Top of Task inputs

(** * wl-scanner: a shallow embedding of the Wayland binding generator

    The repository holds two variants of the generator, both [package main]:
    - [wl-scanner.go], the template-driven generator (module [WlScanner]);
    - [scanner.go], the older buffer-driven generator (module [Legacy]).

    Conventions of the embedding.
    - A Go [string] is a byte sequence: [string] of the Standard Library,
      whose characters are the 256 values of [ascii].
    - The functions of Go's [strings] package that the program calls are
      modelled in [GoStrings]; they are exact on ASCII input, which is what
      protocol XML identifiers are.  [Title] and [TrimSpace] leave bytes
      of value 128 and above untouched.
    - A Go [map[string]string] is a [gmap string string]; reading a key
      that is absent yields the zero value, the empty string.
    - The process-wide variables ([wlNames], [fileBuffer], the log) are
      threaded explicitly.
    - [log.Fatal] ends the run: fallible code returns a [result]. *)

From Stdlib Require Import Ascii String.
From stdpp Require Import gmap strings list pretty.

Local Open Scope nat_scope.

(** ** Go's [strings] package, as far as the generator uses it *)
Module GoStrings.

Definition byte_eqb (a b : ascii) : bool := Ascii.eqb a b.

(** [strings.HasPrefix(s, prefix)] *)
Fixpoint HasPrefix (s prefix : string) {struct prefix} : bool :=
  match prefix, s with
  | EmptyString, _ => true
  | String a prefix', String b s' => byte_eqb a b && HasPrefix s' prefix'
  | String _ _, EmptyString => false
  end.

Fixpoint drop_bytes (n : nat) (s : string) : string :=
  match n, s with
  | S n', String _ s' => drop_bytes n' s'
  | _, _ => s
  end.

(** [strings.TrimPrefix(s, prefix)] *)
Definition TrimPrefix (s prefix : string) : string :=
  if HasPrefix s prefix then drop_bytes (String.length prefix) s else s.

(** [strings.Replace(s, old, new, -1)] for a one-byte [old]: every call in
    the program replaces a single character, everywhere. *)
Fixpoint Replace (s : string) (old : ascii) (new : string) : string :=
  match s with
  | EmptyString => EmptyString
  | String c s' =>
      (if byte_eqb c old then new else String c EmptyString) +:+ Replace s' old new
  end.

Definition in_range (lo hi : nat) (c : ascii) : bool :=
  (lo <=? nat_of_ascii c) && (nat_of_ascii c <=? hi).

Definition is_digit (c : ascii) : bool := in_range 48 57 c.
Definition is_lower (c : ascii) : bool := in_range 97 122 c.
Definition is_upper (c : ascii) : bool := in_range 65 90 c.

(** [isSeparator] of Go's [strings] package: ASCII letters, digits and the
    underscore do not separate words, every other ASCII byte does. *)
Definition isSeparator (r : ascii) : bool :=
  if nat_of_ascii r <=? 127
  then negb (is_digit r || is_lower r || is_upper r || byte_eqb r "_")
  else false.

(** [unicode.ToTitle] on the ASCII range. *)
Definition ToTitle (r : ascii) : ascii :=
  if is_lower r then ascii_of_nat (nat_of_ascii r - 32) else r.

(** [strings.Title]: the mapping function keeps the previous rune and
    title-cases a rune that follows a separator; [prev] starts as a space. *)
Fixpoint Title_from (prev : ascii) (s : string) : string :=
  match s with
  | EmptyString => EmptyString
  | String r s' =>
      String (if isSeparator prev then ToTitle r else r) (Title_from r s')
  end.

Definition Title (s : string) : string := Title_from " " s.

(** [strings.Split(s, sep)] for a one-byte separator: n occurrences of the
    separator give n+1 parts, so the empty string gives one empty part. *)
Fixpoint Split (s : string) (sep : ascii) : list string :=
  match s with
  | EmptyString => [EmptyString]
  | String c s' =>
      if byte_eqb c sep then EmptyString :: Split s' sep
      else match Split s' sep with
           | p :: ps => String c p :: ps
           | [] => [String c EmptyString]
           end
  end.

(** [strings.Join(elems, sep)] *)
Fixpoint Join (elems : list string) (sep : string) : string :=
  match elems with
  | [] => EmptyString
  | [e] => e
  | e :: rest => e +:+ sep +:+ Join rest sep
  end.

(** [strings.Index(s, sep)] for a one-byte [sep]: the position of the first
    occurrence, or -1. *)
Fixpoint Index_from (i : Z) (s : string) (sep : ascii) : Z :=
  match s with
  | EmptyString => (-1)%Z
  | String c s' => if byte_eqb c sep then i else Index_from (i + 1)%Z s' sep
  end.

Definition Index (s : string) (sep : ascii) : Z := Index_from 0%Z s sep.

(** ASCII white space, as [strings.TrimSpace] sees it. *)
Definition is_space (c : ascii) : bool :=
  in_range 9 13 c || byte_eqb c " ".

Fixpoint trim_left (s : string) : string :=
  match s with
  | String c s' => if is_space c then trim_left s' else s
  | EmptyString => EmptyString
  end.

Fixpoint trim_right (s : string) : string :=
  match s with
  | EmptyString => EmptyString
  | String c s' =>
      match trim_right s' with
      | EmptyString => if is_space c then EmptyString else String c EmptyString
      | t => String c t
      end
  end.

(** [strings.TrimSpace(s)] *)
Definition TrimSpace (s : string) : string := trim_right (trim_left s).

(** The text [text/template] and [fmt] print for an [int]. *)
Definition Itoa (n : nat) : string := pretty n.

End GoStrings.

Import GoStrings.

Definition nl : string := String (ascii_of_nat 10) EmptyString.
Definition tab : string := String (ascii_of_nat 9) EmptyString.

(** ** Name casing, shared by both variants of the generator *)

(** [CamelCase] (wl-scanner.go 425-440, scanner.go 207-222). *)
Definition CamelCase (wlName : string) : string :=
  let wlName :=
    if HasPrefix wlName "wl_" then TrimPrefix wlName "wl_" else wlName in
  (* replace all "_" chars to " " chars *)
  let wlName := Replace wlName "_" " " in
  (* Capitalize first chars *)
  let wlName := Title wlName in
  (* remove all spaces *)
  Replace wlName " " "".

(** [snakeCase] (wl-scanner.go 442-458): the loop title-cases every part
    but the one at index 0. *)
Definition snakeCase (wlName : string) : string :=
  let wlName :=
    if HasPrefix wlName "wl_" then TrimPrefix wlName "wl_" else wlName in
  let wlName := Replace wlName "_" " " in
  let parts := Split wlName " " in
  let parts := imap (fun i p => if decide (i = 0) then p else Title p) parts in
  Join parts "".

(** ** The protocol description, as decoded from XML

    The structs of wl-scanner.go 21-85; the [XMLName] fields, which only
    steer the decoder, are left out.  [scanner.go] declares the same
    structs, its [Description] naming the text field differently. *)

Record Description := {
  Description_Summary : string;
  Description_Text : string
}.

Record Arg := {
  Arg_Name : string;
  Arg_Type : string;
  Arg_Interface : string;
  Arg_Enum : string;
  Arg_AllowNull : bool;
  Arg_Summary : string
}.

Record Request := {
  Request_Name : string;
  Request_Type : string;
  Request_Since : Z;
  Request_Description : Description;
  Request_Args : list Arg
}.

Record Event := {
  Event_Name : string;
  Event_Since : Z;
  Event_Description : Description;
  Event_Args : list Arg
}.

Record Entry := {
  Entry_Name : string;
  Entry_Value : string;
  Entry_Summary : string
}.

Record Enum := {
  Enum_Name : string;
  Enum_BitField : bool;
  Enum_Description : Description;
  Enum_Entries : list Entry
}.

Record Interface := {
  Interface_Name : string;
  Interface_Version : Z;
  Interface_Since : Z;
  Interface_Description : Description;
  Interface_Requests : list Request;
  Interface_Events : list Event;
  Interface_Enums : list Enum
}.

Record Protocol := {
  Protocol_Name : string;
  Protocol_Copyright : string;
  Protocol_Interfaces : list Interface
}.

(** [wlTypes]: wire type to Go type (both variants). *)
Definition wlTypes : gmap string string :=
  list_to_map
    [("int", "int32"); ("uint", "uint32"); ("string", "string");
     ("fd", "uintptr"); ("fixed", "float32"); ("array", "[]int32")].

(** A Go map read [m[k]]: the zero value when the key is absent. *)
Definition map_index (m : gmap string string) (k : string) : string :=
  default EmptyString (m !! k).

(** How a run ends: [log.Fatal] exits with status 1 after logging. *)
Inductive result (A : Type) : Type :=
| Ok (a : A)
| Fatal (msg : string).
Arguments Ok {A} a.
Arguments Fatal {A} msg.

(** ** Go slices of strings

    A slice is a window on a backing array; [append] writes in place while
    the capacity lasts, and two slices cut from one array see each other's
    writes.  Arrays live in a heap and are addressed by position; address
    0 is the nil array. *)
Module Slice.

Record t := { ptr : nat; len : nat; cap : nat }.

Abbreviation Heap := (list (list string)).

Definition empty_heap : Heap := [[]].

(** The nil slice of a [var s []string] declaration. *)
Definition nil : t := {| ptr := 0; len := 0; cap := 0 |}.

(** Capacity after growth by one element, as the gc runtime does it for
    slices of fewer than 256 strings: doubling, from 1. *)
Definition growcap (oldcap : nat) : nat :=
  if decide (oldcap = 0) then 1 else 2 * oldcap.

Definition array (h : Heap) (p : nat) : list string := default [] (h !! p).

(** The elements a slice shows. *)
Definition elems (h : Heap) (s : t) : list string := take (len s) (array h (ptr s)).

(** [append(s, x)] *)
Definition append (h : Heap) (s : t) (x : string) : Heap * t :=
  if decide (len s < cap s)
  then (<[ptr s := <[len s := x]> (array h (ptr s))]> h,
        {| ptr := ptr s; len := S (len s); cap := cap s |})
  else
    let newcap := growcap (cap s) in
    (h ++ [elems h s ++ x :: replicate (newcap - S (len s)) EmptyString],
     {| ptr := length h; len := S (len s); cap := newcap |}).

(** A slice is well formed in a heap when its array is there, has the
    length of the capacity, and the slice does not reach beyond it. *)
Definition wf (h : Heap) (s : t) : Prop :=
  ptr s < length h /\ len s <= cap s /\ length (array h (ptr s)) = cap s.

End Slice.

Bottom of Task inputs

**The problem**
Look above for the line with "Definition is_upper (c" and the line with "(** [strings.Join(elems, sep)] *)". Retype those two lines and every line between them exactly, adding nothing.

**Answer to the problem**
Definition is_upper (c : ascii) : bool := in_range 65 90 c.

(** [isSeparator] of Go's [strings] package: ASCII letters, digits and the
    underscore do not separate words, every other ASCII byte does. *)
Definition isSeparator (r : ascii) : bool :=
  if nat_of_ascii r <=? 127
  then negb (is_digit r || is_lower r || is_upper r || byte_eqb r "_")
  else false.

(** [unicode.ToTitle] on the ASCII range. *)
Definition ToTitle (r : ascii) : ascii :=
  if is_lower r then ascii_of_nat (nat_of_ascii r - 32) else r.

(** [strings.Title]: the mapping function keeps the previous rune and
    title-cases a rune that follows a separator; [prev] starts as a space. *)
Fixpoint Title_from (prev : ascii) (s : string) : string :=
  match s with
  | EmptyString => EmptyString
  | String r s' =>
      String (if isSeparator prev then ToTitle r else r) (Title_from r s')
  end.

Definition Title (s : string) : string := Title_from " " s.

(** [strings.Split(s, sep)] for a one-byte separator: n occurrences of the
    separator give n+1 parts, so the empty string gives one empty part. *)
Fixpoint Split (s : string) (sep : ascii) : list string :=
  match s with
  | EmptyString => [EmptyString]
  | String c s' =>
      if byte_eqb c sep then EmptyString :: Split s' sep
      else match Split s' sep with
           | p :: ps => String c p :: ps
           | [] => [String c EmptyString]
           end
  end.

(** [strings.Join(elems, sep)] *)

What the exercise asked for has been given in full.